Gene fusions involving R-spondins occur in 10% of colon cancers.

  • Major finding: Gene fusions involving R-spondins occur in 10% of colon cancers.

  • Concept: R-spondin fusions are mutually exclusive with APC and β-catenin mutations and potentiate WNT signaling.

  • Impact: Patients with R-spondin fusions may respond to antibody-based therapy or WNT pathway inhibitors.
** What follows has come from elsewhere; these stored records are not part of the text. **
(** C20: the header and the trailer streamed around any records make a section
    that parses, to an index that holds exactly the records' entries: by
    rank, by key and by seek, whatever the hash, the fence's density, the
    table's fill and the collisions. *)
Theorem flat_roundtrip target generation base hash_of recs offs es look : writable target generation base recs offs es ->
  exists h t total, stream_trailer target (Zlen es) (Zlen recs) (entry_key_at es) (entry_each hash_of es offs) generation look = Some (h, t, total) /\
    Zlen (h ++ recs ++ t) = total /\ Zlen h = HEADER /\
    exists f, flat_parse (h ++ recs ++ t) = Some f /\ holds hash_of base (h ++ recs ++ t) f es.
Proof.
  intros Hw. destruct (stream_laid target generation base hash_of recs offs es Hw look) as (k & slots & Hk & Hk34 & Hcap & Hf & h & t & total & Hs & E & Ht & Hh).
  exists h, t, total. split; [done|]. split; [done|]. split; [done|]. rewrite E.
  eexists. apply laid_holds; try done. by left.
Qed.


(** The fence the trailer holds parses on its own, from the header's words
    and the bytes at them, and the window it answers for any key is no wider
    than a stride and holds the first rank not below the key. *)
Theorem fence_view_window target generation base hash_of recs offs es look key : writable target generation base recs offs es ->
  ascending (map entry_key es) -> 0 < Zlen es ->
  exists h t total hd region v, stream_trailer target (Zlen es) (Zlen recs) (entry_key_at es) (entry_each hash_of es offs) generation look = Some (h, t, total) /\
    header_parse (h ++ recs ++ t) = Some hd /\ hd_nkeys hd = Zlen es /\
    get_from (h ++ recs ++ t) (hd_fence_offs_off hd) = Some region /\ fence_parse region hd = Some v /\
    forall r, lower_bound_at (get_at (map entry_key es)) (Zlen es) key r ->
      let '(lo, hi) := window v key (Zlen es) in 0 <= lo <= r /\ r <= hi <= Zlen es /\ hi - lo <= hd_fence_stride hd.
Proof.
  intros Hw Ha Hpos. destruct (stream_laid target generation base hash_of recs offs es Hw look) as (k & slots & Hk & Hk34 & Hcap & Hf & h & t & total & Hs & E & Ht & Hh).
  pose proof Hw as []. destruct (laid_fence_view target (Zlen es) (Zlen recs) generation (entry_key_at es) (entry_each hash_of es offs) w_target0 ltac:(lia) w_len0 w_fence0 k slots Hk
    recs [] eq_refl 0 0 generation (t_hash_at target (Zlen es) (Zlen recs) (entry_key_at es)) (2 ^ k) (t_dir_at target (Zlen es) (Zlen recs) (entry_key_at es))
    (t_dir_at target (Zlen es) (Zlen recs) (entry_key_at es)) 0 HEADER (Zlen recs) (Zlen recs) 0 0 Hpos) as (region & Hr & Hv).
  eexists h, t, total, _, region, _. split; [done|]. rewrite E. split; [apply laid_header; try done; [lia|by left]|].
  split; [done|]. split; [exact Hr|]. split; [exact Hv|]. intros r Hlb. by eapply laid_windows.
Qed.

(** ** Two records, at work *)

Definition sample_run : bytes := [x01; x61; x02; x62; x63].
Definition sample_entries : list entry := [([x61], One sample_ext, sample_run); ([x62], One sample_ext, sample_run)].
Definition sample_recs : bytes := record_bytes [x61] [sample_ext] sample_run true ++ record_bytes [x62] [sample_ext] sample_run true.

Lemma sample_writable : writable 1 7 0 sample_recs [0; 20] sample_entries.
Proof.
  split; [lia|unfold U64; lia|lia|vm_compute; split; discriminate| | |vm_compute; discriminate].
  - repeat constructor; try lia; exists 20; vm_compute; reflexivity.
  - constructor; [|constructor; [|constructor]]; intros H; cbn in H; [apply list_elem_of_singleton in H; discriminate|by apply not_elem_of_nil in H].
Defined.

Lemma sample_ascending : ascending (map entry_key sample_entries).
Proof.
  intros i j a b Hij Hi Hj. pose proof (get_at_lt _ _ _ Hi) as H1. pose proof (get_at_lt _ _ _ Hj) as H2. change (Zlen (map entry_key sample_entries)) with 2 in *.
  assert (i = 0) as -> by lia. assert (j = 1) as -> by lia. vm_compute in Hi, Hj. injection Hi as <-. injection Hj as <-. reflexivity.
Qed.

Lemma flat_roundtrip_witness :
  exists h t total f, stream_trailer 1 2 40 (entry_key_at sample_entries) (entry_each key_hash sample_entries [0; 20]) 7 true = Some (h, t, total) /\
    flat_parse (h ++ sample_recs ++ t) = Some f /\
    lookup_full f 0 (h ++ sample_recs ++ t) key_hash [x62] = Some (One sample_ext, sample_run) /\
    lookup_full f 0 (h ++ sample_recs ++ t) key_hash [x63] = None.
Proof.
  destruct (flat_roundtrip 1 7 0 key_hash sample_recs [0; 20] sample_entries true sample_writable) as (h & t & total & Hs & _ & _ & f & Hp & Hh).
  exists h, t, total, f. split; [exact Hs|]. split; [exact Hp|]. destruct Hh as [_ _ _ Hl _].
  split; [exact (Hl [x62])|exact (Hl [x63])].
Defined.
Integrated genomic analyses are identifying an increasing number of recurrent genetic alterations in tumors that provide information on the underlying biology of disease and represent potential therapeutic targets for selected subsets of patients. In an effort to gain insight into the molecular etiology of colon cancer, Seshagiri and colleagues performed whole-exome and transcriptome sequencing and generated single-nucleotide polymorphism arrays for over 70 patient-matched colon tumor–normal tissue pairs. Among the recurrent abnormalities identified were in-frame gene fusions leading to the overexpression of the R-spondin family members, RSPO2 and RSPO3, in 10% of tumors. Notably, EIF3E–RSPO2 and PTPRK–RSPO3 gene fusions did not occur in tumors with β-catenin mutations or mutations or copy loss of APC (with the exception of one tumor that had lost a single APC allele). Because R-spondins are secreted WNT pathway agonists, these observations suggest that RSPO gene fusions may be functionally equivalent to inactivating APC or activating β-catenin mutations in colon cancer. Consistent with this possibility, RSPO fusion-positive tumors showed upregulation of WNT pathway genes, and conditioned media from cells transfected with RSPO fusion genes led to activation of a WNT-responsive luciferase reporter and further potentiated reporter activation in the presence of recombinant WNT ligand. Although further studies are needed to establish whether RSPO gene fusions are driving events in colon cancer, R-spondins may be attractive targets for antibody-based therapies that block binding of these secreted proteins to their receptors.

Seshagiri S, Stawiski EW, Durinck S, Modrusan Z, Storm EE, Conboy CB, et al. Recurrent R-spondin fusions in colon cancer. Nature 2012 Aug 15 [Epub ahead of print].